にしてもアレだな。ゼクスって名前格好良いな。
「さて。お前達も俺の仲間と野生の魔物の違いわかるか?」
『『わかります』』
『『わかるでござる!』
「よし。えーと…どっちの方向だっけか」
『ご主人様あちらですよ』
「ハクありがとう。お前たちはあちらの方向へ向かって俺の仲間と合流してくれ。フンフっていうカブトムシとフィーアっていう人面樹の魔物がいるはずだから。カブイチとカブジはフンフの指揮下に入れ。クワイチはゼクスの指揮下な」
『『『『はい』』』』
不満はなさそうだ。まあ表情はわからないけどな。
早速フィーアとフンフがいる方角へ飛んでいく四匹を見送り移動を開始する。
先程と同じようにクレナイとハクが先導してくれている。動いている虫が俺の視界に入ることはなく戦闘音だけが聞こえてくる。

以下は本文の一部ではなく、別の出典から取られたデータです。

Lemma removeEnds_spec es : forall n, NoDup es -> (forall e, e ∈ es -> e ∈ ends n) ->
  exists n', removeEnds es n = Some n' /\ keeps (fun e => e ∉ es) n n' /\ forall e, e ∈ ends n' <-> e ∈ ends n /\ e ∉ es.
Proof.
  induction es as [|e es IH]; intros n Hnd Hin; simpl.
  { exists n. split_and!; [done|split; auto|]. intros e. rewrite elem_of_nil. tauto. }
  apply NoDup_cons in Hnd as [He Hnd]. unfold DeleteEnd. rewrite decide_True by (apply Hin; by left). simpl.
  set (n1 := mkNet _ _ _ _ _ _ _ _ _ _). destruct (IH n1 Hnd) as (n' & -> & [Hcl Hk] & Hends).
  { intros e' He'. simpl. assert (e' <> e) by (by intros ->). specialize (Hin e' ltac:(by right)). set_solver. }
  exists n'. split_and!; [done|split; [done|]|].
  - intros e' He' [Hne Hn']%not_elem_of_cons. destruct (Hk e') as [H1 H2]; [simpl; set_solver|done|]. split; [done|].
    rewrite H2. simpl. by rewrite lookup_delete_ne.
  - intros e'. rewrite Hends. simpl. rewrite elem_of_difference, elem_of_singleton, elem_of_cons. tauto.
Qed.

(** The names of the ends of a client. *)
Definition its_ends (cl : Clnt) : list string := (map_to_list (c_ends cl)).*2.

Lemma its_ends_spec cl e : e ∈ its_ends cl <-> exists s, c_ends cl !! s = Some e.
Proof.
  unfold its_ends. rewrite list_elem_of_fmap. split.
  - intros ([s e'] & -> & H%elem_of_map_to_list). by exists s.
  - intros [s Hs]. exists (s, e). split; [done|by apply elem_of_map_to_list].
Qed.

Lemma remove_spec cl n : clnt_ok cl n ->
  exists n', remove cl n = Some n' /\ keeps (fun e => e ∉ its_ends cl) n n' /\ forall e, e ∈ ends n' <-> e ∈ ends n /\ e ∉ its_ends cl.
Proof.
  intros Hc. apply removeEnds_spec.
  - apply NoDup_fmap_2_strong; [|apply NoDup_map_to_list]. intros [s e] [s' e'] H%elem_of_map_to_list H'%elem_of_map_to_list Heq.
    simpl in Heq. subst e'. by rewrite (n_inj _ _ Hc s s' e H H').
  - intros e [s Hs]%its_ends_spec. by apply (n_made _ _ Hc s e).
Qed.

早く虫エリア抜けないかなー。まあキチンと縄張りが分かれてるのかは知らないが。
その後はカブトムシ達は出て来る事はなく虫が襲って来ることも減って来た。そろそろ他の魔物の縄張りかね?
『主様。虫ではない魔物です』
「お。何がいた?」
『カエル、ですかね?』
「カエルねぇ…。カエルかぁ…。帰ろうか…」
『ご主人様それ駄洒落のつもり?』
「ラン…ツッコまないでくれ…。つい口から出ただけだ」
はぁ…。小さいアマガエルは嫌いじゃないよ?可愛いと…思わなくもないよ?でもツチガエルとかイボがある大きなやつは駄目だなー。
好き嫌い激しくてすまない…。だが無理なものは無理だ。戦うのは良いがテイムは無理。
クレナイの身体で前が見えないので移動する。
あー。緑でも黒でも茶色でもなかった。赤か。アカガエル?嫌いなカエルではないよ?ないけど…目線が俺と同じ高さのカエルじゃんか。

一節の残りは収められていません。